U.S. shares could see a slight recovery later according to stock index futures, though only after the Fed worries saw Wall Street post its largest one-day percentage drop since late June on Thursday .N.
The growing conviction that the U.S. central bank will scale back its bond buying next month was keeping pressure on U.S. government bond prices in European trade, driving up yields on benchmark 10-year notes and supporting the dollar.
"Given that the 10-year U.S. yields are headed towards 3 percent, we think the general direction is for a stronger dollar," said Tom Levinson, FX strategist at ING.

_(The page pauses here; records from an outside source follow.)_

(** C3: when the target signals an empty response, [send_prompt_async] does
    not raise.  It writes the request, with its hashes, to the memory; it
    makes a response of exactly one piece, of empty text and data type
    "text", marked with the error kind "empty"; and it writes that response
    (after the response converters, with its hashes) to the memory and
    returns it.  The response is still one piece of original value the empty
    text and error kind "empty"; with no response converter its converted
    value is the empty text too.  (The call answers the first piece of the
    request: the seed prompt group is not empty.) *)
Theorem empty_response_is_recorded_and_returned `{Sha256} self seed_prompt_group
    target conversation_id_ request_converter_configurations
    response_converter_configurations sequence_ labels_ orchestrator_identifier_
    w request w1 message :
  _build_prompt_request_response self seed_prompt_group conversation_id_
    request_converter_configurations target sequence_ labels_
    orchestrator_identifier_ w = (Returned request, w1) →
  PromptTarget.send_prompt_async target request
  = Raised (EmptyResponseException message) →
  prompts seed_prompt_group ≠ [] →
  ∃ w2 first synthesized response_piece,
    send_prompt_async self seed_prompt_group target conversation_id_
      request_converter_configurations response_converter_configurations
      sequence_ labels_ orchestrator_identifier_ w
    = (Returned (Some {| request_pieces := [response_piece] |}), w2)
    ∧ memory w2
      = memory w
        ++ [ {| written_for := arg_request; stored := hash_pieces request |};
             {| written_for := arg_response;
                stored := {| request_pieces := [response_piece] |} |} ]
    ∧ Forall hash_matches (request_pieces (hash_pieces request))
    ∧ head (request_pieces (hash_pieces request)) = Some first
    ∧ construct_response_from_request first [""] "text" "empty"
      = {| request_pieces := [synthesized] |}
    ∧ original_value synthesized = ""
    ∧ converted synthesized = ("", "text")
    ∧ response_error synthesized = "empty"
    ∧ {| request_pieces := [response_piece] |}
      = hash_pieces
          (convert_values self response_converter_configurations
             {| request_pieces := [synthesized] |})
    ∧ original_value response_piece = ""
    ∧ original_value_data_type response_piece = "text"
    ∧ response_error response_piece = "empty"
    ∧ role response_piece = "assistant"
    ∧ conversation_id response_piece = conversation_id first
    ∧ hash_matches response_piece
    ∧ (response_converter_configurations = [] →
       converted response_piece = ("", "text")).
Proof.
  intros Hbuild Htarget Hprompts.
  destruct (build_first_piece _ _ _ _ _ _ _ _ _ _ _ Hbuild Hprompts)
    as [first Hfirst].
  destruct (build_memory _ _ _ _ _ _ _ _ _ _ _ Hbuild) as [Hmemory _].
  rewrite (send_prompt_async_run _ _ _ _ _ _ _ _ _ _ _ _ Hbuild), Htarget.
  cbv zeta.
  pose proof (hash_pieces_matches request) as Hhashes.
  destruct (request_pieces request) as [|piece pieces] eqn:Hpieces; [done|].
  injection Hfirst as ->.
  assert (request_pieces (hash_pieces request)
          = set_sha256_values_async first
            :: (set_sha256_values_async <$> pieces)) as Hhashed.
  { unfold hash_pieces. simpl. by rewrite Hpieces. }
  rewrite Hhashed in Hhashes |- *.
  destruct (convert_values_one_piece self response_converter_configurations
              (PromptRequestPiece__init__ "assistant" ""
                 (conversation_id (set_sha256_values_async first)) (-1)
                 (labels (set_sha256_values_async first)) None
                 (prompt_target_identifier (set_sha256_values_async first))
                 (orchestrator_identifier (set_sha256_values_async first))
                 "text" (Some "text") "empty"))
    as (piece' & Hpiece' & Hframe).
  unfold same_frame in Hframe. simpl in Hframe. destruct_and!.
  assert (hash_pieces
            (convert_values self response_converter_configurations
               (construct_response_from_request
                  (set_sha256_values_async first) [""] "text" "empty"))
          = {| request_pieces := [set_sha256_values_async piece'] |})
    as Hresponse.
  { unfold hash_pieces, construct_response_from_request.
    simpl in *. by rewrite Hpiece'. }
  rewrite Hresponse.
  eexists _, (set_sha256_values_async first), _, (set_sha256_values_async piece').
  split; [reflexivity|]. split.
  { simpl. rewrite Hmemory, <- (assoc_L (++)). done. }
  split; [done|]. split; [done|]. split; [reflexivity|].
  do 3 (split; [done|]).
  split; [exact (eq_sym Hresponse)|].
  do 6 (split; [done|]).
  intros ->. simpl in Hpiece'. by injection Hpiece' as <-.
Qed.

The benchmark 10-year Treasury note rose to 2.78 percent, edging back towards a two-year high of 2.823 percent touched in Thursday's volatile session.
Against a basket of major developed world currencies .DXY, the dollar was steady and traded at around 97.40 yen with the euro at $1.3340.
Emerging currencies though were struggling with India's rupee hitting a record lows beyond 62 per dollar, bringing its year-to-date losses to 11 percent. The Indonesian rupiah also tumbled to four-year troughs. <EMRG/FRX>
MSCI's broad emerging equities index .MSCIEF also fell for a second day, shedding 0.2 percent. Continued...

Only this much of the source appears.